Nachdem Sie sich dieses Video angesehen haben, sollten Sie ein gutes Verständnis dafür haben, wie Sie die Dynamik der Replikationsgabel in DT 40-Zellen visualisieren und analysieren können. Damit erhalten Sie ein unverzichtbares Werkzeug zur Untersuchung von Defekten in der DNA-Replikation.
Dieser Artikel beschreibt eine Methode zur Visualisierung der DNA-Replikation auf Einzelmolekülebene in DT40-Zellen, einem Modellsystem der Wirbeltiergenetik. Die Technik ermöglicht eine qualitative Analyse der DNA-Syntheseparameter während der S-Phase.
Single-molecule visualization of DNA replication in DT40 cells enables precise interrogation of replication fork dynamics, supporting mechanistic de-risking in early discovery. This approach provides quantitative and qualitative insights into genome stability mechanisms, directly informing target validation and pathway analysis.

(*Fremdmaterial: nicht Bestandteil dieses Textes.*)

(** Under EDF the job that runs has the earliest absolute deadline of the
    ready queue. *)
Lemma edf_chosen_earliest (n : Z) (s1 : Scheduler) (cur oc : option nat) :
  algorithm s1 = "EDF"%string →
  sched_inv n (s1, cur) →
  chosen cur s1 oc →
  match oc with
  | None => ready_queue s1 = []
  | Some c =>
      ∀ a, a ∈ ready_queue s1 →
        absolute_deadline (deref s1 c) ≤ absolute_deadline (deref s1 a)
  end.
Proof.
  intros Hal Hinv Hch.
  assert (∀ a, job_key s1 a = absolute_deadline (deref s1 a)) as Hkey.
  { intros a. unfold job_key. rewrite Hal.
    rewrite decide_False; [done|]. by intros [?|?]. }
  destruct oc as [c|]; cbn [chosen] in Hch.
  - destruct Hch as (_ & m & Hfm & Hcm). intros a Ha.
    assert (job_key s1 c = job_key s1 m) as Hcmkey.
    { destruct Hcm as [->|[_ Heq]]; [done|]. by rewrite !Hkey, Heq. }
    rewrite <- !Hkey, Hcmkey. by eapply first_min_le.
  - destruct Hch as [?|Hunk]; [done|]. exfalso. apply Hunk.
    rewrite Hal. right. by right.
Qed.

(** Under EDF with utilisation at most one and no deadline shorter than
    its period: ready jobs have execution time left, the work due by any
    time follows the recurrence, and every finished job met its deadline. *)
Lemma edf_run_deadlines (s0 : Scheduler) (u : Q) :
  algorithm s0 = "EDF"%string →
  Forall (λ task, 0 < period task ∧ period task ≤ deadline task ∧ 0 < wcet task)
         (tasks s0) →
  calculate_utilization (tasks s0) = Ok u → (u <= 1)%Q →
  sched_inv 0 (s0, None) → ready_queue s0 = [] →
  ∀ n : nat, ∃ st, run_ticks n s0 = Ok st ∧
    work_inv st.1 ∧
    (∀ L, pending_due L st.1 = due_work L (tasks s0) n) ∧
    (∀ a, (a < length (heap st.1))%nat →
       finish_time (deref st.1 a) ≠ -1 →
       finish_time (deref st.1 a) ≤ absolute_deadline (deref st.1 a)).
Proof.
  intros Hal Hok Hu Hle Hinit Hrq0.
  assert (Forall (λ task, period task ≠ 0) (tasks s0)) as Hper.
  { eapply Forall_impl; [exact Hok|]. cbn. intros t. lia. }
  assert (Forall (λ task, 0 < wcet task) (tasks s0)) as Hw.
  { eapply Forall_impl; [exact Hok|]. cbn. intros t. lia. }
  assert (Forall (λ task, 0 < period task ∧ period task ≤ deadline task
                          ∧ 0 ≤ wcet task) (tasks s0)) as Hok'.
  { eapply Forall_impl; [exact Hok|]. cbn. intros t. lia. }
  apply (run_ticks_invariant s0
    (λ n st, work_inv st.1 ∧
       (∀ L, pending_due L st.1 = due_work L (tasks s0) n) ∧
       (∀ a, (a < length (heap st.1))%nat →
          finish_time (deref st.1 a) ≠ -1 →
          finish_time (deref st.1 a) ≤ absolute_deadline (deref st.1 a)))
    Hper Hinit).
  - cbn [fst]. split; [|split].
    + intros a Ha. rewrite Hrq0 in Ha. by apply elem_of_nil in Ha.
    + intros L. unfold pending_due. by rewrite Hrq0.
    + intros a Ha. destruct Hinit as [_ _ _ Htask _ _ _].
      destruct (Htask a Ha) as (task & _ & _ & _ & ? & _). lia.
  - intros n st oc Hrun Hinv Htk Hal' (IHw & IHd & IHf) Hinv1 Hch Hoc Hrun'.
    set (s1 := released (Z.of_nat n) (tasks s0) (set_time (Z.of_nat n) st.1)) in *.
    assert (work_inv s1) as Hw1.
    { apply work_inv_released; [apply (inv_ready_valid _ _ Hinv)|done|done]. }
    assert (∀ L, pending_due L s1 = due_work L (tasks s0) n + due_release L (tasks s0) n)
      as Hd1.
    { intros L. unfold s1.
      rewrite pending_due_released by apply (inv_ready_valid _ _ Hinv).
      change (pending_due L (set_time (Z.of_nat n) st.1)) with (pending_due L st.1).
      by rewrite IHd. }
    pose proof (edf_chosen_earliest (Z.of_nat n + 1) s1 st.2 oc
                  ltac:(by rewrite <- Hal) Hinv1 Hch) as Hedf.
    split; [|split].
    + apply work_inv_tick_effect; [apply (inv_ready_valid _ _ Hinv1)|done|done].
    + intros L.
      rewrite (pending_due_tick_effect L (Z.of_nat n) oc s1
                 (inv_ready_nodup _ _ Hinv1) (inv_ready_valid _ _ Hinv1) Hoc).
      rewrite due_work_S, Hd1. f_equal.
      pose proof (pending_due_nonneg L s1 Hw1) as Hnn. rewrite Hd1 in Hnn.
      destruct (decide (0 < due_work L (tasks s0) n + due_release L (tasks s0) n))
        as [Hpos|Hzero].
      * rewrite <- Hd1 in Hpos. unfold pending_due in Hpos.
        apply Zsum_pos_exists in Hpos as (a & Ha & Hpa).
        case_decide as Hla; [|lia].
        destruct oc as [c|]; [|rewrite Hedf in Ha; by apply elem_of_nil in Ha].
        specialize (Hedf a Ha). rewrite decide_True by lia. done.
      * destruct oc as [c|]; [|done].
        case_decide as Hlc; [|done].
        pose proof (pending_due_pos L s1 c Hw1 (Hoc c eq_refl) Hlc) as Hp.
        rewrite Hd1 in Hp. lia.
    + intros a Ha. rewrite length_heap_tick_effect in Ha.
      destruct (decide (oc = Some a)) as [->|Hne].
      * rewrite deref_tick_effect_self by done.
        destruct (executed_job_fields (Z.of_nat n) (deref s1 a))
          as (_ & _ & -> & _ & ->).
        pose proof (inv_ready_unfinished _ _ Hinv1 a (Hoc a eq_refl)) as Hunf.
        cbn [fst] in Hunf. case_decide; [|by rewrite Hunf]. intros _.
        (* the job completes in tick [n]: its deadline is after [n] *)
        pose proof (Hoc a eq_refl) as Hrdy. unfold s1 in Hrdy.
        apply elem_of_ready_released in Hrdy as [Hold|Hnew].
        -- cbn [ready_queue set_time] in Hold.
           pose proof (inv_ready_valid _ _ Hinv a Hold) as Hlt. cbn [fst] in Hlt.
           unfold s1. rewrite deref_released by done.
           change (deref (set_time (Z.of_nat n) st.1) a) with (deref st.1 a).
           destruct (decide (absolute_deadline (deref st.1 a) ≤ Z.of_nat n))
             as [Hlate|]; [|lia].
           pose proof (pending_due_pos (Z.of_nat n) st.1 a IHw Hold Hlate) as Hp.
           rewrite IHd, (due_work_zero (tasks s0) u n Hok' Hu Hle) in Hp. lia.
        -- cbn [heap set_time] in Hnew. unfold s1.
           rewrite deref_released_new by (cbn; lia). cbn [heap set_time].
           destruct (released_jobs_lookup (Z.of_nat n) (tasks s0)
                       (a - length (heap st.1))) as (task & Hin & _ & ->); [lia|].
           eapply Forall_forall in Hok; [|exact Hin]. cbn in Hok |- *. lia.
      * rewrite deref_tick_effect_other by done.
        destruct (decide (a < length (heap st.1))%nat) as [Hold|Hnew].
        -- unfold s1. rewrite deref_released by done. by apply IHf.
        -- unfold s1 in Ha |- *. rewrite length_heap_released in Ha.
           rewrite deref_released_new by (cbn; lia). cbn [heap set_time] in *.
           destruct (released_jobs_lookup (Z.of_nat n) (tasks s0)
                       (a - length (heap st.1))) as (task & Hin & _ & ->); [lia|].
           cbn. done.
Qed.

The method's rapid turnaround and accessibility facilitate integration into high-throughput discovery pipelines for portfolio triage and risk-adjusted advancement.
This DNA fiber technique positions within the early discovery to lead identification continuum, enabling hypothesis testing and mechanistic validation before preclinical studies.